_Task statement_
Across the entries below, please work out how many lines contain the string "base" and give only the number.

Stored data
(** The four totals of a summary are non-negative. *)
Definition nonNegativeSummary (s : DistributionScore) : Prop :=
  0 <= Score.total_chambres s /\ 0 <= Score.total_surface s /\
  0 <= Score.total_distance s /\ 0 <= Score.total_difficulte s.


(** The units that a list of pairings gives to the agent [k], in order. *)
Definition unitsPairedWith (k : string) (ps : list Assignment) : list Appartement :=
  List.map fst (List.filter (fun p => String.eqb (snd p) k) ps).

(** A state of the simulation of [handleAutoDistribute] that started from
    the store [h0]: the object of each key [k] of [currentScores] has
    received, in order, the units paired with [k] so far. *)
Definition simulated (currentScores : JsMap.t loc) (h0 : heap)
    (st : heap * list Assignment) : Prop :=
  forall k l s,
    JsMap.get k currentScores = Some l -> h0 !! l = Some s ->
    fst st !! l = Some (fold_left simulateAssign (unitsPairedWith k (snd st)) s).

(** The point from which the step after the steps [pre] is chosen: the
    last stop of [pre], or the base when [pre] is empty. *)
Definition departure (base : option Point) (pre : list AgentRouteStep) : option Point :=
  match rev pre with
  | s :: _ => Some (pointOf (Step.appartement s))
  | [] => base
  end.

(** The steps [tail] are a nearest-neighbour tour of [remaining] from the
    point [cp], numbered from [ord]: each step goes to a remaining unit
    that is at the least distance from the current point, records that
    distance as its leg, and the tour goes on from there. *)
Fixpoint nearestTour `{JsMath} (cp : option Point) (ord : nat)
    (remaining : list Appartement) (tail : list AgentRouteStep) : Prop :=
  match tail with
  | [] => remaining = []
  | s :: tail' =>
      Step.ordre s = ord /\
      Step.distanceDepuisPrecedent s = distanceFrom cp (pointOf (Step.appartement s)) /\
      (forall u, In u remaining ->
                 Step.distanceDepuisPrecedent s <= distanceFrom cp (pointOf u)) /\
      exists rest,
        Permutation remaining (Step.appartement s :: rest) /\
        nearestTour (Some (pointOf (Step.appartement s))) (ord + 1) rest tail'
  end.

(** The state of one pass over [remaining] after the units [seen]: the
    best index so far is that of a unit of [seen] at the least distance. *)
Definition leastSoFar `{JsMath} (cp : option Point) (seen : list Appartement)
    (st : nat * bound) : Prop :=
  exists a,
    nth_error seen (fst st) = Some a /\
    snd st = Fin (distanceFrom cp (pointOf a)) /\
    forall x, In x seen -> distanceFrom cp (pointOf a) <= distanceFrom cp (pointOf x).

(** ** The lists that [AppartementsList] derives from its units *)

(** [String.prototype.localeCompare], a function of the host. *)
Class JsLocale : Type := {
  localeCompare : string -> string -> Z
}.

---

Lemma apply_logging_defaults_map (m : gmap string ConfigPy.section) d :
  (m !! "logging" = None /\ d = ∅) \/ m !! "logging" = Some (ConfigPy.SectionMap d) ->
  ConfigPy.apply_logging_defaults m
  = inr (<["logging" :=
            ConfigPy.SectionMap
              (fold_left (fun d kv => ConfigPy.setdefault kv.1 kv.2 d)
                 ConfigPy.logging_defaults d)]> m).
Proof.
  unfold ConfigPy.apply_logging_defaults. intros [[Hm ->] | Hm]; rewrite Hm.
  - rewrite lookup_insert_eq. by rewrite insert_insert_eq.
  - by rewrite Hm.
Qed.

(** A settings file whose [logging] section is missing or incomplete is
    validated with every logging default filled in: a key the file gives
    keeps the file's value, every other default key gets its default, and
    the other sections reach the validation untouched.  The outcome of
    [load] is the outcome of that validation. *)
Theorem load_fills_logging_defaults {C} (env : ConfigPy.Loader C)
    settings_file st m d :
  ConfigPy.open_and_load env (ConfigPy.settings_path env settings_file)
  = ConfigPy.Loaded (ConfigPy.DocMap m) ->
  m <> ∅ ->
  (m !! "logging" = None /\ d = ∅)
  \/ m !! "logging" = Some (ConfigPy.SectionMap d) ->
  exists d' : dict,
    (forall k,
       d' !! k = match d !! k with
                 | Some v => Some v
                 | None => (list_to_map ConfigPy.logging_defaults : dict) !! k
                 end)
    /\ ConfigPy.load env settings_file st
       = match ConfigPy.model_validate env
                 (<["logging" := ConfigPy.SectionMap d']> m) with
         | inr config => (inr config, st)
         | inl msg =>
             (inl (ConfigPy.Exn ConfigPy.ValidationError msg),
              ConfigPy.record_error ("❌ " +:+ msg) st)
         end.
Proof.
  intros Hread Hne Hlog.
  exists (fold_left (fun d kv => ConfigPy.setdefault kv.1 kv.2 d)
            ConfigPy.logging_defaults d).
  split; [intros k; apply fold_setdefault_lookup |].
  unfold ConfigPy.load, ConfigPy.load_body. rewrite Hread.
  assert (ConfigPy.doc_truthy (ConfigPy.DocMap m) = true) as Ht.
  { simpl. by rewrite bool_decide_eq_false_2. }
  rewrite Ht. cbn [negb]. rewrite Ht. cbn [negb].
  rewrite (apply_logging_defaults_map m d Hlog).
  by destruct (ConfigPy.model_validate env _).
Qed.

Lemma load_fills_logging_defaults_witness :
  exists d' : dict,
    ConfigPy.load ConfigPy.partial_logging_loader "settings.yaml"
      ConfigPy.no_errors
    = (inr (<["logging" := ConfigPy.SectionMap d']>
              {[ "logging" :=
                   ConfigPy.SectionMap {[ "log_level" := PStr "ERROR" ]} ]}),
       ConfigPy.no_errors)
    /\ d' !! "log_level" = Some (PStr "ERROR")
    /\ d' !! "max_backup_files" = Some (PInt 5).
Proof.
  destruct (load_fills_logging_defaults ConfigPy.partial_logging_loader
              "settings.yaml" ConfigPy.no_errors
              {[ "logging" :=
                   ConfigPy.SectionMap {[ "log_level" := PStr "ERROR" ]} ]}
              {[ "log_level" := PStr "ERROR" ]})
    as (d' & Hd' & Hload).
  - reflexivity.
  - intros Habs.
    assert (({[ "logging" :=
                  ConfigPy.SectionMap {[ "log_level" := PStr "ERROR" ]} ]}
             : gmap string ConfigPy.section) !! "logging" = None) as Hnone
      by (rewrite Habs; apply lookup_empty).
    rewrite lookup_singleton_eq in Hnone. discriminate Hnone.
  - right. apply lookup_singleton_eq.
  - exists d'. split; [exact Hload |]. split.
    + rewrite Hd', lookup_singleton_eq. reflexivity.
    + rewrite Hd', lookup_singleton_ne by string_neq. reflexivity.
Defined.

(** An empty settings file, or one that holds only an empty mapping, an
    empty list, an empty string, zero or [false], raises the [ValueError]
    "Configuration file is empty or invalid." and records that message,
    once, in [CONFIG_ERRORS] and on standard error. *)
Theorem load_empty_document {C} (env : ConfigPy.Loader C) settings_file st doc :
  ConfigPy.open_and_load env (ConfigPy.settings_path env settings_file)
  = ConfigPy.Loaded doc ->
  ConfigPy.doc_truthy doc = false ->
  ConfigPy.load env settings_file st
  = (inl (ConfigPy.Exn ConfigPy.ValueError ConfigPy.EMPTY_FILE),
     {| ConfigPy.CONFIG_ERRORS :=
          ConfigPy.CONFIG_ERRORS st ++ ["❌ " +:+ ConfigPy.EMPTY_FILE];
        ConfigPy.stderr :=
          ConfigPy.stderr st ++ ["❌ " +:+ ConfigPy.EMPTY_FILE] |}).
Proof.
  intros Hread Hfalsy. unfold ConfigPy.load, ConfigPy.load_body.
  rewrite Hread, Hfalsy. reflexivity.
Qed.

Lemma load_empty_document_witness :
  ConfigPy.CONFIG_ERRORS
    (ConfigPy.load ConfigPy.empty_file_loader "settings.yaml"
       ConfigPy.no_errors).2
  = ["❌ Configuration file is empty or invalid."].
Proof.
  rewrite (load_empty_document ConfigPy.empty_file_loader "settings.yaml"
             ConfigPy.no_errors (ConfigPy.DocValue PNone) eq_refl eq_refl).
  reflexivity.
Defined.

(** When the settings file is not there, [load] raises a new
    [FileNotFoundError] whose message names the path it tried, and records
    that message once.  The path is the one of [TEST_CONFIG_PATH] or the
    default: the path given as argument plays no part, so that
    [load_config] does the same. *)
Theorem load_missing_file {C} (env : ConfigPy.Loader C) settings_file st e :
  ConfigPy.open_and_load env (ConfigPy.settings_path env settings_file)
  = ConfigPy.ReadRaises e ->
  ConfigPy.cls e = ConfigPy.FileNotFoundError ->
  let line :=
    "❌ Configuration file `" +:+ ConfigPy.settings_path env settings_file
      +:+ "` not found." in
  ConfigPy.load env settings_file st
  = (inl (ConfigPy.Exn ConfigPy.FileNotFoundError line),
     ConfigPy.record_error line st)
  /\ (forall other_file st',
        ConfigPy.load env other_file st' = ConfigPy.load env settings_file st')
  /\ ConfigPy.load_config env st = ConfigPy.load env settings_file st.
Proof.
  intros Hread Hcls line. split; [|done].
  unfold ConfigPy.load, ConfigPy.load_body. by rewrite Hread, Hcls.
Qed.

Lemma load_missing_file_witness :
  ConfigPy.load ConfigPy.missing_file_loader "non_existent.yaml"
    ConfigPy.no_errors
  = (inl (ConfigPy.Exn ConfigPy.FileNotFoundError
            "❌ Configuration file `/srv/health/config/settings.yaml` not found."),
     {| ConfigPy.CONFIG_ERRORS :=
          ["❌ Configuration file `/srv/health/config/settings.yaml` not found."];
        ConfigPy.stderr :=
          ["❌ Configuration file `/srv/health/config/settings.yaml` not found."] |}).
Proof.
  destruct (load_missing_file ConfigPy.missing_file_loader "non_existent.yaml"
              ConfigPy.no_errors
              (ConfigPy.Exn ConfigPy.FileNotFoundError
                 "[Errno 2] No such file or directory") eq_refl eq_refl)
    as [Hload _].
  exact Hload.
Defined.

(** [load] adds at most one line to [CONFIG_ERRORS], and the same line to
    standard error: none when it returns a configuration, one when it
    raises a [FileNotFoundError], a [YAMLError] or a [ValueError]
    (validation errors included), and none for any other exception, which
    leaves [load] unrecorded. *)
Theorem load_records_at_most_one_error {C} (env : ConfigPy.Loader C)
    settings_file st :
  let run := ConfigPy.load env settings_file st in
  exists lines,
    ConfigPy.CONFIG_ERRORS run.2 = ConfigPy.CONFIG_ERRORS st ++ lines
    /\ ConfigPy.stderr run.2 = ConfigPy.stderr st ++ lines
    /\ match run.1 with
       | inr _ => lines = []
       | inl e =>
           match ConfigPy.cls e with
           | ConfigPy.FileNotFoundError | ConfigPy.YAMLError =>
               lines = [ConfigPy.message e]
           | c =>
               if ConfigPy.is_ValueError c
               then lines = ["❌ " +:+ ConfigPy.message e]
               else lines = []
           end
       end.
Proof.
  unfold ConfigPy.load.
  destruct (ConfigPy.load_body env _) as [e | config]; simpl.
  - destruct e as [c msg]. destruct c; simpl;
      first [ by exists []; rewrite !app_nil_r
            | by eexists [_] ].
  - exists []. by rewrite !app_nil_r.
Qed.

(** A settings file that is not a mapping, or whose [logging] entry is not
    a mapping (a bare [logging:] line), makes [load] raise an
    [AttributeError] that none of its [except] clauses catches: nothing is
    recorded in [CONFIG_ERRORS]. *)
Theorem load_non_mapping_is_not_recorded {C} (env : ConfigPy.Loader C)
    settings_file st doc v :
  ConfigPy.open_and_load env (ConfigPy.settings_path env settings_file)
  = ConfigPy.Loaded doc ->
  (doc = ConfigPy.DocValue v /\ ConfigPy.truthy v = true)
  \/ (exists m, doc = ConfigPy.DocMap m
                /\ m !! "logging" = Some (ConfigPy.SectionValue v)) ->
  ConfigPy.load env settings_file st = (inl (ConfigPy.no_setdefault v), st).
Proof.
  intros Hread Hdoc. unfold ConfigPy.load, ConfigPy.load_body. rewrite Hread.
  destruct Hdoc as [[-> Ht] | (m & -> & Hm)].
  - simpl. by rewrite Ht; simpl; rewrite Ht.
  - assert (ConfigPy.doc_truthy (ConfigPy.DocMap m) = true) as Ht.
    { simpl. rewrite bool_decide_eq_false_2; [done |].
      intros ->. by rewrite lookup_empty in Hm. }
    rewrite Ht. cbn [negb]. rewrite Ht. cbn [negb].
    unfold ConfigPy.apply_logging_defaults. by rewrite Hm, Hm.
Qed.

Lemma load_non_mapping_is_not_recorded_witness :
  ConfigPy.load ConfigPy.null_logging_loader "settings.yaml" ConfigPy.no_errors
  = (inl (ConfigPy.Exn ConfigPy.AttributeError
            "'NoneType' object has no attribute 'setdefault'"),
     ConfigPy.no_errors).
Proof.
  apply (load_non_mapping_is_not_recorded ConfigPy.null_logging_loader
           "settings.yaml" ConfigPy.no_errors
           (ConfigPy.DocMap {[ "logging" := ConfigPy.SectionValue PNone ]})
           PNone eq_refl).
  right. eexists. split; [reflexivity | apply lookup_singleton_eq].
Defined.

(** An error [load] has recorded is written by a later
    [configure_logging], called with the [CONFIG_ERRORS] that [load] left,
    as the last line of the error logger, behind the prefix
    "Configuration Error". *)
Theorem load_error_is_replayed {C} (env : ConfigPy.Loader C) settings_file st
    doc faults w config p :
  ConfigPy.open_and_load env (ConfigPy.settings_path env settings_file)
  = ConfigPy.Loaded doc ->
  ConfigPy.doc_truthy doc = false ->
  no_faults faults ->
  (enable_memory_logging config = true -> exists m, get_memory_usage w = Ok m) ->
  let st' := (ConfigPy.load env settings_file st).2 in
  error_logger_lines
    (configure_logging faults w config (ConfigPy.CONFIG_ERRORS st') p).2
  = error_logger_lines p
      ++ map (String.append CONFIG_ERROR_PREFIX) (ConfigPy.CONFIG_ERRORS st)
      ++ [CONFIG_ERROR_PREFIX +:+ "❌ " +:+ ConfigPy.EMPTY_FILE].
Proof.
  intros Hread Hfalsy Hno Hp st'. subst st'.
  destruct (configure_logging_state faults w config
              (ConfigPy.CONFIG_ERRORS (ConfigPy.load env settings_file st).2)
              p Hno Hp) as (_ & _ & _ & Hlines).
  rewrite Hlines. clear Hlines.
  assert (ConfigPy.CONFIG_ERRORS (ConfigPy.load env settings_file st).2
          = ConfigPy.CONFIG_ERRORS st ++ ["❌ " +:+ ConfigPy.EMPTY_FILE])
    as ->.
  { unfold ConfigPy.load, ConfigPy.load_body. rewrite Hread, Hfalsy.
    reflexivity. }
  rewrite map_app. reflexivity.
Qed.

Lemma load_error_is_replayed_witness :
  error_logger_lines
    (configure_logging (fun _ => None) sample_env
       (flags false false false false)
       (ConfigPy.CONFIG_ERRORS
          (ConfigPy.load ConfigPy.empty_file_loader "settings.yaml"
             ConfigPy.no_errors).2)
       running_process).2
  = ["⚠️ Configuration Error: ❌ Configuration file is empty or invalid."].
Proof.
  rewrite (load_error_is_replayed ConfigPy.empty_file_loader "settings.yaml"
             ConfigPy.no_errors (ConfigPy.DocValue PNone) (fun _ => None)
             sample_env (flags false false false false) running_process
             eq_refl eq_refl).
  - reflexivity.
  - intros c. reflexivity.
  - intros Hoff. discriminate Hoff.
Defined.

_Solution for this task_
3